(Beginning of Raw data)

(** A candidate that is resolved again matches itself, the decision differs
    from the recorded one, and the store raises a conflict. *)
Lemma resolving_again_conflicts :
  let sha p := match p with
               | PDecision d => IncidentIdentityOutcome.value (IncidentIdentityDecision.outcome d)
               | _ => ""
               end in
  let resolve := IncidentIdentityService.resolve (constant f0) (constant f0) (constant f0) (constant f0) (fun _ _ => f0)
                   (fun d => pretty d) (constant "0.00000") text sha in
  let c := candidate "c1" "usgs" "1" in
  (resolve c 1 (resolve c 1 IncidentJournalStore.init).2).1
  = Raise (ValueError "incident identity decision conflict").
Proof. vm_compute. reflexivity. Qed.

(End of Raw data)
(Beginning of Raw data)

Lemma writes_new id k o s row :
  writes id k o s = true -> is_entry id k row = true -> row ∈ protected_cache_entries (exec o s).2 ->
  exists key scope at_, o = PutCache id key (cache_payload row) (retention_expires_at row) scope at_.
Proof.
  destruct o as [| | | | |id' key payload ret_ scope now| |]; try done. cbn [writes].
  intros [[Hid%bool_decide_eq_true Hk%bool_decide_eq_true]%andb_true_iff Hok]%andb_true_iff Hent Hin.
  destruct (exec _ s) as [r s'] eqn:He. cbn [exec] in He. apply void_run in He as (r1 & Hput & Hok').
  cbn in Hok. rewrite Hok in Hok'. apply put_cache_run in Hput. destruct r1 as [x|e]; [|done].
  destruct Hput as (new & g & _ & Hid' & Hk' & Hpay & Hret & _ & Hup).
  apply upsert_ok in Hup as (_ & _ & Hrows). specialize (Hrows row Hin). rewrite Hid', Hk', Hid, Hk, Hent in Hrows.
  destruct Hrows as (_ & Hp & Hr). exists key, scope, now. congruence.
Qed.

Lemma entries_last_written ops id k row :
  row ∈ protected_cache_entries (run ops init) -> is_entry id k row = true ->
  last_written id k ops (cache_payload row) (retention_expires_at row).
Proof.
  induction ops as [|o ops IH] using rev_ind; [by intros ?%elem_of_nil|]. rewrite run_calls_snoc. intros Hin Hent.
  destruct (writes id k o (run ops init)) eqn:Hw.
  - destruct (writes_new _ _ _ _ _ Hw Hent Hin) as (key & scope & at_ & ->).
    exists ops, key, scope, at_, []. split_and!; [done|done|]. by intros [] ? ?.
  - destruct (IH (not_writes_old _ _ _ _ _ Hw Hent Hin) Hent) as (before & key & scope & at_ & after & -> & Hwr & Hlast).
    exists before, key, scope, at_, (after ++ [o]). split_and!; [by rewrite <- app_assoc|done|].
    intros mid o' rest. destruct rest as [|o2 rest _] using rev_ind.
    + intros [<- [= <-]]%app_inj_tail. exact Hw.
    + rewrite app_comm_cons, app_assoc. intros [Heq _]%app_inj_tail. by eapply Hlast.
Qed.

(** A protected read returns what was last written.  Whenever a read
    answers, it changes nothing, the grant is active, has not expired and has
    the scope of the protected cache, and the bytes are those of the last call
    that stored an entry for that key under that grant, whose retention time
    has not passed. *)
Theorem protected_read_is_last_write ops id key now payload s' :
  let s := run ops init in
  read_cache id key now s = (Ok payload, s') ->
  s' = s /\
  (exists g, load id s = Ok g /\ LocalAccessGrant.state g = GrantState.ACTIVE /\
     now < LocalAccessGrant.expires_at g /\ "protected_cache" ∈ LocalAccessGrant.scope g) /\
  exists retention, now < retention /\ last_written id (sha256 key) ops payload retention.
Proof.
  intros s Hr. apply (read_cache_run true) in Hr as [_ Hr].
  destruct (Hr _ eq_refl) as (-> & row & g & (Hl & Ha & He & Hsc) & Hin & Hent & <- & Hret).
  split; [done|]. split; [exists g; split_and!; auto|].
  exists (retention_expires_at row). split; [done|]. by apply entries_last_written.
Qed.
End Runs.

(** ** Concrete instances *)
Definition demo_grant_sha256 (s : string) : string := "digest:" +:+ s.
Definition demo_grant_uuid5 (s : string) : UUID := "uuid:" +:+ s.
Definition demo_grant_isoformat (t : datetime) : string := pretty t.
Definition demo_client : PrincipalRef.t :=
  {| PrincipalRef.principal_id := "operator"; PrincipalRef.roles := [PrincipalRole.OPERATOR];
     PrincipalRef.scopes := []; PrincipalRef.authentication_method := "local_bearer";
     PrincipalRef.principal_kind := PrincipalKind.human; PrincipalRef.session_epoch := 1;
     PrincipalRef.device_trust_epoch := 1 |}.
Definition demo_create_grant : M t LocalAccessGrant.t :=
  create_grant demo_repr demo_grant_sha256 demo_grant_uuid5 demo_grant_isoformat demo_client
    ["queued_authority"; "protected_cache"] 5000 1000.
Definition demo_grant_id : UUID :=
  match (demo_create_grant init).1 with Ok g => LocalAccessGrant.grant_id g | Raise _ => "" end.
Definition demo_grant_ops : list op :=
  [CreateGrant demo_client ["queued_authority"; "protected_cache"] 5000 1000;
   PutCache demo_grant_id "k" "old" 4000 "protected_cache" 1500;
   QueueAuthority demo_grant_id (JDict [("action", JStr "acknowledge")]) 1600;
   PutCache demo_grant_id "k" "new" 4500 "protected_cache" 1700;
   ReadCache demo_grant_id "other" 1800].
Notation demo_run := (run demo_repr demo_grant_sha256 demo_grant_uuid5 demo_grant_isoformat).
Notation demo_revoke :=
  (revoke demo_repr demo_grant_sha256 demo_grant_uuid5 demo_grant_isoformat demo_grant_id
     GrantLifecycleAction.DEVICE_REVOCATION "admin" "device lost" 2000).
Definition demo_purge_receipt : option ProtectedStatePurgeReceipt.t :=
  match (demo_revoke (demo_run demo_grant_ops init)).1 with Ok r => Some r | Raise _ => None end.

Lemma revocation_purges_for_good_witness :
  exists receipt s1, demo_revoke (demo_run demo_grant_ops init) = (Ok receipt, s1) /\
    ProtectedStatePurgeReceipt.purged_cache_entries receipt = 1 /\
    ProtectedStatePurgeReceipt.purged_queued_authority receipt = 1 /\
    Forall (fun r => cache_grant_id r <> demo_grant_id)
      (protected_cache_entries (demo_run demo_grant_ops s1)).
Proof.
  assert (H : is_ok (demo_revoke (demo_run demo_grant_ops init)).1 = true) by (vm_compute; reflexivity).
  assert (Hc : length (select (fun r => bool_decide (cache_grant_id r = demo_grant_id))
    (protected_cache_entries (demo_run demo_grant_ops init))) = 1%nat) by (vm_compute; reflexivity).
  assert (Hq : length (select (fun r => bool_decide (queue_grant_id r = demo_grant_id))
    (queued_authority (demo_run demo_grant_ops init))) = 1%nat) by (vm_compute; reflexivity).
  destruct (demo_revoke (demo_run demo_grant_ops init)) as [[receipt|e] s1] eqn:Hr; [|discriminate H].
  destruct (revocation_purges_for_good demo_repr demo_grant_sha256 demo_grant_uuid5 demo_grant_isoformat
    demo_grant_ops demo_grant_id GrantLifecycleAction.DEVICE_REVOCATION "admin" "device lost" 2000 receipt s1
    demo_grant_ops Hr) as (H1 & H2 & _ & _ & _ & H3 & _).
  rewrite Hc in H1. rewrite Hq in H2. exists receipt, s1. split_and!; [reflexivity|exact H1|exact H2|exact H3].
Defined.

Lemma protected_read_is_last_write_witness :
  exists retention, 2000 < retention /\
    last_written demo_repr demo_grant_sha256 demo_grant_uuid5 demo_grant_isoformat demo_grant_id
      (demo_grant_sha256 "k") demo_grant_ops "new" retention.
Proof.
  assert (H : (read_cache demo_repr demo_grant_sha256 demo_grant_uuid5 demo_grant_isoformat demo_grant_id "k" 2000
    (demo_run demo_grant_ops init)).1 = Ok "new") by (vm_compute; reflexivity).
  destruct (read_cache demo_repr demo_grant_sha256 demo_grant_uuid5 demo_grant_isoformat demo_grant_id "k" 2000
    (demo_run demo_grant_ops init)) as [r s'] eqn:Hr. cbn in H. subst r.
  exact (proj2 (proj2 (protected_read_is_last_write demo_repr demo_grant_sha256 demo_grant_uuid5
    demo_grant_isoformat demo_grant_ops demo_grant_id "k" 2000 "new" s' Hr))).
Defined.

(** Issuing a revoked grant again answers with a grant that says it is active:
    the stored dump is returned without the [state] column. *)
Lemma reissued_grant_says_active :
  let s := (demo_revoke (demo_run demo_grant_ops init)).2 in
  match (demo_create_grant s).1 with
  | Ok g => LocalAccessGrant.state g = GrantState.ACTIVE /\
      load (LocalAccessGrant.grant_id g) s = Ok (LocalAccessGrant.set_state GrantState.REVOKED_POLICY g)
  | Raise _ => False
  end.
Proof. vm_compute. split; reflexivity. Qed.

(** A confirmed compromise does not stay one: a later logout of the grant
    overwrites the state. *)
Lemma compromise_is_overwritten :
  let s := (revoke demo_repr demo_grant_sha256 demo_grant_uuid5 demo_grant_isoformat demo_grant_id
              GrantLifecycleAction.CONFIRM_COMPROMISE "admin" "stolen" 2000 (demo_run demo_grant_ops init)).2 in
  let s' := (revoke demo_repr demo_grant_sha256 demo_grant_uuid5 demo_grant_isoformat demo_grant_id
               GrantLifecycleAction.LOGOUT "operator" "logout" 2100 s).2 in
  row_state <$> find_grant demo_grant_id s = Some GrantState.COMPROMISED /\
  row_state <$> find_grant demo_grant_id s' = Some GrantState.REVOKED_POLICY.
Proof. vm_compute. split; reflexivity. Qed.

(End of Raw data)

Assignment: Beginning with the line above that contains "(queued_authority (demo_run demo_grant_ops", copy each line exactly up to and including the line that contains "destruct (revocation_purges_for_good demo_repr", and go no further.

Response to the exercise:
    (queued_authority (demo_run demo_grant_ops init))) = 1%nat) by (vm_compute; reflexivity).
  destruct (demo_revoke (demo_run demo_grant_ops init)) as [[receipt|e] s1] eqn:Hr; [|discriminate H].
  destruct (revocation_purges_for_good demo_repr demo_grant_sha256 demo_grant_uuid5 demo_grant_isoformat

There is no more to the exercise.